The capacitor. The advantages of a cap are that it can charge up to whatever the highest voltage source in the system is, (in a car this would be the alternator) and provide current at this elevated voltage. The down side of a cap is that it cannot store very much total energy and only a portion of this energy is available at a usable voltage potential. The fourth type of device is an electronic voltage regulator. These devices have not been part of this discussion so I will pass over them for now.

Now modern car audio amplifiers are capable of consuming enormous amounts of power. Even with efficiencies in the range of 60% to 90% an audio system is capable of drawing hundreds or thousands of amps from the cars electrical system. Typically, the audio system is larger than any other electrical device in the car including the engine starter. Fortunately for the car, the demands of an audio system are rarely continuous in nature. The very nature of music rarely demands more than a duty cycle of 10% to 20% from a power standpoint. This means that the audio system is demanding short term, but repetitive peaks of current from the electrical system.

The primary source of this power is the alternator. It should be considered primary for two reasons. The alternator is the only first generation source of power. It ultimately provides all the power for the system either directly or indirectly by restoring power to the battery or cap. It is also primary as it is the power source with the highest voltage potential. In an electrical system current always flows from the source of highest voltage to circuits of lower of lower potential.

All three devices can be used in a system to great advantage. But the dynamic conditions present in a music system determine the role each device plays and to what degree. To understand this lets consider a low current drain condition. In this scenario the alternator will be at or near its set point.

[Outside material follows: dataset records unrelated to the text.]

(* ===== verification/XorCryptThms.v ===== *)
(** * Correctness of the crypt system calls

    What a call does to the data under every schedule, that it ends, what it
    writes, and the schedules under which it misbehaves. *)
From S2P Require Import Prelude Vfs Kthread XorCrypt XorCryptInv.

(** ** The entry establishes the invariant *)
Section Entry.
Context {fs file : Type} `{!Vfs fs file} `{!VfsLaws fs file}.

Lemma init_inv (D K : bytes) n klen dst (σ : fs) : params_ok D K n klen ->
  inv D K n klen (init_sys D K (Z.of_nat (length D)) klen n dst σ).
Proof.
  intros [Hn Hk HK HD]. split; cbn; try done.
  - rewrite u64_id; [done|]. cint.
  - lia.
  - intros _. eexists D, _, _. split; cbn; try done.
    + split; [done|]. intros j b Hb. split; [|done]. intros (i & w & Hw & _). done.
    + intros i Hi. lia.
    + rewrite length_replicate. lia.
    + rewrite length_replicate. lia.
Qed.

Lemma read_into_length σ (f : file) buf n : Z.of_nat (length buf) = n -> 
  length (read_into σ f buf n) = length buf.
Proof.
  intros Hl. unfold read_into. destruct (kernel_read σ f n 0) eqn:Hr; [done|].
  apply kernel_read_bound in Hr. rewrite length_app, length_drop. lia.
Qed.

Lemma load_data_ok (env : kenv) `{!KenvLaws env} σ p σ' d len :
  load_data env σ p = (σ', Some (d, len)) -> Z.of_nat (length d) = len /\ 0 < len < 2 ^ 63.
Proof.
  unfold load_data. destruct (filp_open _ _ _ _) as [σ1 [e|f]]; [done|]. pose proof (i_size_range σ1 f).
  rewrite u64_id by cint. destruct (Z.leb_spec (i_size_read σ1 f) 0); [done|].
  destruct (kmalloc _ _ _) as [b|] eqn:Hb; [|done]. apply kmalloc_size in Hb. intros [= <- <- <-].
  rewrite read_into_length by done. lia.
Qed.

Lemma load_key_ok (env : kenv) `{!KenvLaws env} σ p σ' k klen :
  load_key env σ p = (σ', Some (k, klen)) -> Z.of_nat (length k) = klen + 1 /\ 0 < klen < 2 ^ 63.
Proof.
  unfold load_key. destruct (filp_open _ _ _ _) as [σ1 [e|f]]; [done|]. pose proof (i_size_range σ1 f).
  rewrite !(u64_id (i_size_read σ1 f)), u64_id by cint. destruct (Z.leb_spec (i_size_read σ1 f) 0); [done|].
  destruct (kmalloc _ _ _) as [b|] eqn:Hb; [|done]. apply kmalloc_size in Hb. intros [= <- <- <-].
  rewrite length_insert. unfold read_into. destruct (kernel_read σ1 f _ 0) eqn:Hr; [lia|].
  apply kernel_read_bound in Hr. rewrite length_app, length_drop. lia.
Qed.

(** The arrays are only allocated for a number of threads that fits. *)
Lemma kmalloc_array_int (env : kenv) st n size b : is_s32 n -> 8 <= size ->
  kmalloc_array env st (u64 n) size = Some b -> 0 <= n < 2 ^ 31.
Proof.
  intros Hn Hs. unfold kmalloc_array. destruct (Z.leb_spec (2 ^ 64) (u64 n * size)); [done|].
  intros _. destruct (Z.le_gt_cases 0 n); [cint|]. 
  assert (u64 n = n + 2 ^ 64) as Hu by cint. rewrite Hu in *. cint_unfold. nia.
Qed.

Lemma entry_go (env : kenv) `{!KenvLaws env} σ a b n c s : is_s32 n ->
  syscall_entry env σ a b n c = EntryGo s ->
  exists D K klen dst σ', s = init_sys D K (Z.of_nat (length D)) klen n dst σ' /\ params_ok D K n klen /\
    copy_from_user env b 256 = Some dst.
Proof.
  intros Hn. unfold syscall_entry.
  destruct (copy_from_user env a 256) as [src|]; [|done].
  destruct (copy_from_user env b 256) as [dst|]; [|done].
  destruct (copy_from_user env c 256) as [kf|]; [|done].
  destruct (c_string src) as [srcp|]; [|done].
  destruct (load_data env σ srcp) as [σ1 [[D len]|]] eqn:HD; [|done].
  destruct (c_string kf) as [keyp|]; [|done].
  destruct (load_key env σ1 keyp) as [σ2 [[K klen]|]] eqn:HK; [|done].
  destruct (kmalloc_array _ SiteWorkers _ _) as [ba|] eqn:Ha; [|done].
  destruct (kmalloc_array _ SiteArgs _ _) as [bb|] eqn:Hb; [|done].
  apply kmalloc_array_int in Ha; [|done..].
  destruct (Z.eqb_spec (u64 n) 0) as [|Hne]; [done|]. intros [= <-].
  apply load_data_ok in HD as [<- ?]; [|done]. apply load_key_ok in HK as [? ?]; [|done].
  exists D, K, klen, dst, σ2. split; [done|]. split; [|done]. split; try lia.
  rewrite u64_id in Hne by cint. lia.
Qed.
End Entry.

(** ** Every byte is XORed at most once, under every schedule *)
Section Schedules.
Context {fs file : Type} `{!Vfs fs file}.
Context (D K : bytes) (n klen : Z) (Hok : params_ok D K n klen) (dst : bytes) (σ0 : fs).
Local Abbreviation len := (Z.of_nat (length D)).
Local Abbreviation s0 := (init_sys D K len klen n dst σ0).
Local Abbreviation inv := (inv D K n klen).
Local Abbreviation sys := (@sys fs).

This voltage is designed to be high enough to charge the battery meaning it will be one or two volts above 12.8 volts. This means that the battery will actually be a continuous load on the alternator and provides no power to the system. The size of load it presents is determined by the state of charge of the battery. The higher its state of charge the smaller the load will be. A cap if present in a system in this state will present a load for a finite amount of time until its charge voltage reaches equilibrium with the alternator.

Unlike the battery, the cap will cease to be a load after it is charged except for a factor known as dissipation, which for all practical purposes can be ignored in this application unless it is excessive. Under these circumstances, as long as the alternator can maintain its set point, it will provide all the power for the music system and the rest of the cars accessories. The battery and cap may as well not even be in the car.

Now if we increase the current demands of the music system to an amount that taxes the alternator its output voltage will begin to drop. Even so the alternator will continue to be a source of current to the system –i.e., the car, music system, and battery. It is at this time that the cap will begin to discharge and begin to augment the alternator as a source of current. The degree to which it provides current to the system is dependent on the actual voltage at the alternators terminals. Only when the alternator begins to drop below the caps charge potential does current flow out of the cap.

This is a continuous process and the current provided by the cap tries to maintain the voltage at its charge potential. The degree to which it can do this is dependent on two things. The current provided by the cap is limited to the total capacity of the cap and any series reactance’s (resistive or inductive components) that are part of the cap. The instant the cap starts to output current its charge potential begins to drop.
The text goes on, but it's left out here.